**EXERCISE INSTRUCTIONS:** Give the data again, word for word.
(DATASET ENTRIES Opens)
Definition eap_server_erp_init : cmd sm :=
  fun s =>
    match eap_get_erp_domain s, m s, eap_method_priv s with
    | Some dom, Some e, Some p =>
        if 253 <? 2 * EAP_EMSK_NAME_LEN + 1 + zlen dom then s
        else if oom (env s) then s
        else
          match m_get_emsk e with
          | None => raise NullMethod s
          | Some get =>
              match get p s with
              | Some emsk =>
                  if (zlen emsk =? 0) || (ERP_MAX_KEY_LEN <? zlen emsk) then s
                  else
                    match erp_key_for s emsk dom with
                    | Some k => eap_erp_add_key k s
                    | None => s
                    end
              | None => s
              end
          end
    | _, _, _ => s
    end.

(** The keys a finished method exports. *)
Definition method_keys (e : M) (p : P) : cmd sm :=
  (fun s =>
     match m_getKey e with
     | Some f =>
         match f p s with
         | Some k => (eap_if ∷ eapKeyData ::= Some k ;; eap_if ∷ eapKeyDataLen ::= zlen k)%cmd s
         | None => (eap_if ∷ eapKeyData ::= None)%cmd s
         end
     | None => (eap_if ∷ eapKeyData ::= None ;; eap_if ∷ eapKeyDataLen ::= 0)%cmd s
     end).

Definition method_session_id (e : M) (p : P) : cmd sm :=
  (eap_if ∷ eapSessionId ::= None ;;
   fun s =>
     match m_getSessionId e with
     | Some f =>
         match f p s with
         | Some k => (eap_if ∷ eapSessionId ::= Some k ;; eap_if ∷ eapSessionIdLen ::= zlen k)%cmd s
         | None => s
         end
     | None => s
     end)%cmd.

Definition EAP_METHOD_RESPONSE_Enter : cmd sm :=
  (ENTRY EAP_METHOD_RESPONSE false ;;
   WHEN (fun s => eap_hdr_len_valid (eapRespData (eap_if s)) 1) DO
     with_method (fun e p s =>
       let '(p, s) := m_process e p (eapRespData (eap_if s)) s in
       let s := setter eap_method_priv (fun _ => Some p) s in
       if m_isDone e p s then
         (eap_sm_Policy_update None ;;
          method_keys e p ;;
          method_session_id e p ;;
          WHEN (fun s => erp s && non_null (m_get_emsk e) && non_null (eapSessionId (eap_if s)))
            DO eap_server_erp_init ;;
          methodState ::= METHOD_END)%cmd s
       else setter methodState (fun _ => METHOD_CONTINUE) s))%cmd.

(** The [try_another_method] loop: the proposed vendor, or [None] when the
    loop has not ended. *)
Fixpoint propose_loop (fuel : nat) (s : sm) : option sm :=
  match fuel with
  | O => None
  | S fuel =>
      let '(vendor, type, s) := eap_sm_Policy_getNextMethod s in
      let s := setter currentMethod (fun _ =>
                 if vendor =? EAP_VENDOR_IETF then type else EAP_TYPE_EXPANDED) s in
      let s := reset_method s in
      let s := setter m (fun _ => eap_server_get_eap_method vendor type) s in
      match m s with
      | None => Some s
      | Some e =>
          let '(p, s) := m_init e s in
          let s := setter eap_method_priv (fun _ => p) s in
          if non_null p then Some s else propose_loop fuel (no_current_method s)
      end
  end.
(DATASET ENTRIES Closes)
**EXERCISE SOLUTION:**
Definition eap_server_erp_init : cmd sm :=
  fun s =>
    match eap_get_erp_domain s, m s, eap_method_priv s with
    | Some dom, Some e, Some p =>
        if 253 <? 2 * EAP_EMSK_NAME_LEN + 1 + zlen dom then s
        else if oom (env s) then s
        else
          match m_get_emsk e with
          | None => raise NullMethod s
          | Some get =>
              match get p s with
              | Some emsk =>
                  if (zlen emsk =? 0) || (ERP_MAX_KEY_LEN <? zlen emsk) then s
                  else
                    match erp_key_for s emsk dom with
                    | Some k => eap_erp_add_key k s
                    | None => s
                    end
              | None => s
              end
          end
    | _, _, _ => s
    end.

(** The keys a finished method exports. *)
Definition method_keys (e : M) (p : P) : cmd sm :=
  (fun s =>
     match m_getKey e with
     | Some f =>
         match f p s with
         | Some k => (eap_if ∷ eapKeyData ::= Some k ;; eap_if ∷ eapKeyDataLen ::= zlen k)%cmd s
         | None => (eap_if ∷ eapKeyData ::= None)%cmd s
         end
     | None => (eap_if ∷ eapKeyData ::= None ;; eap_if ∷ eapKeyDataLen ::= 0)%cmd s
     end).

Definition method_session_id (e : M) (p : P) : cmd sm :=
  (eap_if ∷ eapSessionId ::= None ;;
   fun s =>
     match m_getSessionId e with
     | Some f =>
         match f p s with
         | Some k => (eap_if ∷ eapSessionId ::= Some k ;; eap_if ∷ eapSessionIdLen ::= zlen k)%cmd s
         | None => s
         end
     | None => s
     end)%cmd.

Definition EAP_METHOD_RESPONSE_Enter : cmd sm :=
  (ENTRY EAP_METHOD_RESPONSE false ;;
   WHEN (fun s => eap_hdr_len_valid (eapRespData (eap_if s)) 1) DO
     with_method (fun e p s =>
       let '(p, s) := m_process e p (eapRespData (eap_if s)) s in
       let s := setter eap_method_priv (fun _ => Some p) s in
       if m_isDone e p s then
         (eap_sm_Policy_update None ;;
          method_keys e p ;;
          method_session_id e p ;;
          WHEN (fun s => erp s && non_null (m_get_emsk e) && non_null (eapSessionId (eap_if s)))
            DO eap_server_erp_init ;;
          methodState ::= METHOD_END)%cmd s
       else setter methodState (fun _ => METHOD_CONTINUE) s))%cmd.

(** The [try_another_method] loop: the proposed vendor, or [None] when the
    loop has not ended. *)
Fixpoint propose_loop (fuel : nat) (s : sm) : option sm :=
  match fuel with
  | O => None
  | S fuel =>
      let '(vendor, type, s) := eap_sm_Policy_getNextMethod s in
      let s := setter currentMethod (fun _ =>
                 if vendor =? EAP_VENDOR_IETF then type else EAP_TYPE_EXPANDED) s in
      let s := reset_method s in
      let s := setter m (fun _ => eap_server_get_eap_method vendor type) s in
      match m s with
      | None => Some s
      | Some e =>
          let '(p, s) := m_init e s in
          let s := setter eap_method_priv (fun _ => p) s in
          if non_null p then Some s else propose_loop fuel (no_current_method s)
      end
  end.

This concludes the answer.